(** C10 (as amended): [setSyncingFlag] reads the shop from storage and,
    when the shop exists, replaces its [order_sync] by a record with all
    seven fields: [is_syncing] is the given value, and each of the six
    progress fields is the stored value when that is truthy and the default
    ([null], or [0] for the two counters) when it is missing, [null] or
    falsy (the empty string).  Nothing else of the shop changes but
    [updated_at], and no other shop and no order changes.  When the shop
    does not exist the call throws ['Shop not found'] and writes nothing. *)
Theorem C10_setSyncingFlag_rewrites_the_whole_checkpoint :
  forall (env : Env) (shop_domain : string) (b : bool) (w : World),
    db_fault env (n_db w) = None ->
    match shops w !! shop_domain with
    | None =>
        exists w',
          ShopModel.setSyncingFlag shop_domain b env w
          = (Throw (new_Error "Shop not found"), w')
          /\ shops w' = shops w /\ orders w' = orders w
    | Some shop =>
        db_fault env (S (n_db w)) = None ->
        exists item os w',
          ShopModel.setSyncingFlag shop_domain b env w = (Ok item, w')
          /\ shops w' = <[shop_domain := item]> (shops w)
          /\ orders w' = orders w
          /\ shop_created_at item = shop_created_at shop
          /\ other_attributes item = other_attributes shop
          /\ order_sync item = Some os
          /\ has_all_seven_fields os
          /\ is_syncing os = Val b
          /\ carried_over Null (opt_get last_sync_time (order_sync shop))
                          (last_sync_time os)
          /\ carried_over Null (opt_get last_synced_order_id (order_sync shop))
                          (last_synced_order_id os)
          /\ carried_over Null
                          (opt_get last_synced_order_number (order_sync shop))
                          (last_synced_order_number os)
          /\ carried_over Null
                          (opt_get last_synced_order_created_at
                                   (order_sync shop))
                          (last_synced_order_created_at os)
          /\ carried_over (Val 0)
                          (opt_get total_orders_synced (order_sync shop))
                          (total_orders_synced os)
          /\ carried_over (Val 0) (opt_get last_sync_count (order_sync shop))
                          (last_sync_count os)
    end.
Proof.
  intros env d b w Hf.
  destruct (ShopModel.setSyncingFlag d b env w) as [r w'] eqn:E.
  pose proof (setSyncingFlag_inv _ _ _ _ _ _ E) as [Ho Hr].
  unfold ShopModel.setSyncingFlag, try_catch in E. unfold bind at 1 in E.
  rewrite (findOne_ok _ _ _ Hf) in E.
  destruct (shops w !! d) as [shop|] eqn:Es.
  - intros Hf2. unfold bind, now, ShopModel.send_UpdateCommand in E.
    simpl in E. rewrite Hf2 in E. injection E as <- <-.
    destruct Hr as (shop' & os & [= <-] & Hs & Hos & Hc & Ha & H1 & H2 & H3
                    & H4 & H5 & H6 & H7).
    eexists _, os, _. split; [reflexivity|]. repeat (split; [done|]).
    assert (Hcarried :
      carried_over Null (opt_get last_sync_time (order_sync shop))
                   (last_sync_time os)
      /\ carried_over Null (opt_get last_synced_order_id (order_sync shop))
                      (last_synced_order_id os)
      /\ carried_over Null (opt_get last_synced_order_number (order_sync shop))
                      (last_synced_order_number os)
      /\ carried_over Null
                      (opt_get last_synced_order_created_at (order_sync shop))
                      (last_synced_order_created_at os)
      /\ carried_over (Val 0) (opt_get total_orders_synced (order_sync shop))
                      (total_orders_synced os)
      /\ carried_over (Val 0) (opt_get last_sync_count (order_sync shop))
                      (last_sync_count os)).
    { rewrite H2, H3, H4, H5, H6, H7.
      repeat split; apply js_or_carried_over. }
    destruct Hcarried as (C2 & C3 & C4 & C5 & C6 & C7).
    split; [|done].
    unfold has_all_seven_fields. rewrite H1.
    split; [done|].
    repeat split; (eapply carried_over_present; [|eassumption]); done.
  - unfold throw in E. injection E as <- <-. exists (db_tick w). done.
Qed.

▶ What is required
Copy the lines above exactly. Start with the line containing "is_syncing os = Val b", end with the line containing "intros env d b w Hf.", and include both.

▶ Solution to the problem
          /\ is_syncing os = Val b
          /\ carried_over Null (opt_get last_sync_time (order_sync shop))
                          (last_sync_time os)
          /\ carried_over Null (opt_get last_synced_order_id (order_sync shop))
                          (last_synced_order_id os)
          /\ carried_over Null
                          (opt_get last_synced_order_number (order_sync shop))
                          (last_synced_order_number os)
          /\ carried_over Null
                          (opt_get last_synced_order_created_at
                                   (order_sync shop))
                          (last_synced_order_created_at os)
          /\ carried_over (Val 0)
                          (opt_get total_orders_synced (order_sync shop))
                          (total_orders_synced os)
          /\ carried_over (Val 0) (opt_get last_sync_count (order_sync shop))
                          (last_sync_count os)
    end.
Proof.
  intros env d b w Hf.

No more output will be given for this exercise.